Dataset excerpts
------------------------------
(** * atomix.h: a shallow embedding of the wait-free sound mixer

    The development follows [atomix.h] function by function.  The model is
    sequential: one thread at a time runs a whole function, so every
    compare-and-swap sees the value its caller loaded unless the model
    itself changed it in between.

    - [float] is IEEE-754 binary32, taken from the Standard Library's
      executable specification [SpecFloat] at precision 24 and [emax] 128,
      rounding to nearest even; every operation rounds to binary32, as SSE
      arithmetic does.
    - Arrays are lists read with a default out of range; the functions keep
      their indices in range on well-formed states ([mixer_ok], [carry_ok]).
    - The handle-addressed setters return [int]: 1 where the function body
      says "return success" and 0 where it says "return failure".
    - [uint32_t], [int32_t] and [uint8_t] values are [Z] with the
      wrap-around written out ([wrap_u32], [wrap_i32]).  C leaves signed
      overflow undefined; the model wraps.
    - [ATOMIX_LBITS], [ATOMIX_NO_SSE] and [ATOMIX_NO_CLIP] are build
      options: the first is a section variable, the second selects between
      the [Scalar] and [SSE] modules, the third is the [clip] argument of
      the mix entry points. *)

From Stdlib Require Import ZArith List Bool Lia.
From Stdlib Require Import Floats.SpecFloat.
From stdpp Require Import base list.
(** C3, as amended. When [updateContentSlot] returns, it returns the id if
    the UPDATE of the slot row reported one affected row or the synchronizer
    reported a change, and [None] (JavaScript's [null]) only if neither
    happened. With the unique key of the option table in force, a call that
    leaves the scalar fields as stored but brings different options returns
    the id, under either driver setting. Under the storage model in which an
    UPDATE reports one affected row exactly when the new value differs from
    the stored one (a driver that reports changed rows, the unique key in
    force), a call repeated with the same arguments right after a completed
    one returns [None]. *)
Theorem updateContentSlot_result
    (i : Z) (ct : string) (v cs rs ce re : Z) (D : gmap string string)
    (w w' : World) (r : option Z) :
  updateContentSlot i ct v cs rs ce re D w = (Return r, w') →
  (∃ pkt changed w2,
     (exec (found_rows w) (UPDATE_slot v ct cs rs ce re i) (db w)).1 = Return pkt
     ∧ setOptionsForContentSlot (acquired w) i D
         (answered (acquired w) (UPDATE_slot v ct cs rs ce re i)
            (exec (found_rows w) (UPDATE_slot v ct cs rs ce re i) (db w)).2
            (connected w))
       = (Return changed, w2)
     ∧ (affectedRows pkt = 1 ∨ changed = true → r = Some i)
     ∧ (r = None → affectedRows pkt ≠ 1 ∧ changed = false)
     ∧ (r = Some i ∨ r = None))
  ∧ (unique_options (contentslot_options (db w)) →
     (∀ row, row ∈ contentslots (db w) → row_id row = i →
             same_fields row v ct cs rs ce re = true) →
     stored_options w i ≠ D →
     r = Some i)
  ∧ (found_rows w = false →
     unique_options (contentslot_options (db w)) →
     ∀ r2 w'', updateContentSlot i ct v cs rs ce re D w' = (Return r2, w'') →
               r2 = None).
Proof.
  intros Hrun. pose proof (updateContentSlot_run i ct v cs rs ce re D w) as H.
  rewrite Hrun in H. destruct H as (pkt & changed & w2 & Hex & Hsync & -> & ->).
  set (w1 := answered _ _ _ _) in *.
  pose proof (synchronize_spec (acquired w) i D w1) as Hspec.
  rewrite Hsync in Hspec. destruct Hspec as (Hs & Hv & _ & _ & Hb & _).
  split_and!.
  - exists pkt, changed, w2. split_and!.
    + by rewrite Hex.
    + done.
    + intros [Ha| ->].
      * by rewrite bool_decide_eq_true_2.
      * by rewrite orb_true_r.
    + destruct (bool_decide_reflect (affectedRows pkt = 1)); [done|].
      destruct changed; done.
    + destruct (_ || _); auto.
  - intros Hu Hsame Hne.
    assert (changed = true) as ->; [|by rewrite orb_true_r].
    rewrite (Hb Hu). change (found_rows w1) with (found_rows w).
    apply not_false_iff_true. destruct (found_rows w).
    + intros [E1 E2]%options_changed_found_rows. apply Hne.
      rewrite E2. exact E1.
    + intros E%options_changed_changed_rows. done.
  - intros Hfr Hu r2 w'' Hrun2.
    pose proof (updateContentSlot_run i ct v cs rs ce re D (released w2)) as H.
    rewrite Hrun2 in H.
    destruct H as (pkt2 & changed2 & w3 & Hex2 & Hsync2 & -> & ->).
    set (w1' := answered (acquired (released w2)) _ _ (connected (released w2)))
      in *.
    assert (found_rows w2 = false) as Hfr2.
    { by rewrite (step_found_rows _ _ _ Hs). }
    assert (affectedRows pkt2 = 0) as Hpkt2.
    { change (found_rows (released w2)) with (found_rows w2) in Hex2.
      rewrite Hfr2 in Hex2. simpl in Hex2.
      apply (f_equal fst) in Hex2. simpl in Hex2. injection Hex2 as <-. simpl.
      apply no_row_changes. intros row Hrow.
      rewrite (step_slots _ _ _ Hs) in Hrow. simpl in Hrow.
      intros Hi. by eapply updated_rows_settled. }
    pose proof (synchronize_spec (acquired (released w2)) i D w1') as Hspec2.
    rewrite Hsync2 in Hspec2. destruct Hspec2 as (_ & _ & _ & _ & Hb2 & _).
    assert (changed2 = false) as ->.
    { rewrite Hb2.
      - change (found_rows w1') with (found_rows w2). rewrite Hfr2.
        apply options_changed_changed_rows.
        assert (contentslot_options (db w1') = contentslot_options (db w2)) as E.
        { unfold w1'. simpl. done. }
        unfold stored_options in *. by rewrite E.
      - assert (contentslot_options (db w1') = contentslot_options (db w2)) as E.
        { unfold w1'. simpl. done. }
        rewrite E. by apply Hs. }
    rewrite Hpkt2. done.
Qed.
------------------------------
▶ TASK DIRECTIONS
Using the entries above, return exactly the lines from the line with "compare-and-swap sees the" to the line with "their indices in", counting both of those lines.

▶ RESPONSE TO THE TASK
    compare-and-swap sees the value its caller loaded unless the model
    itself changed it in between.

    - [float] is IEEE-754 binary32, taken from the Standard Library's
      executable specification [SpecFloat] at precision 24 and [emax] 128,
      rounding to nearest even; every operation rounds to binary32, as SSE
      arithmetic does.
    - Arrays are lists read with a default out of range; the functions keep
      their indices in range on well-formed states ([mixer_ok], [carry_ok]).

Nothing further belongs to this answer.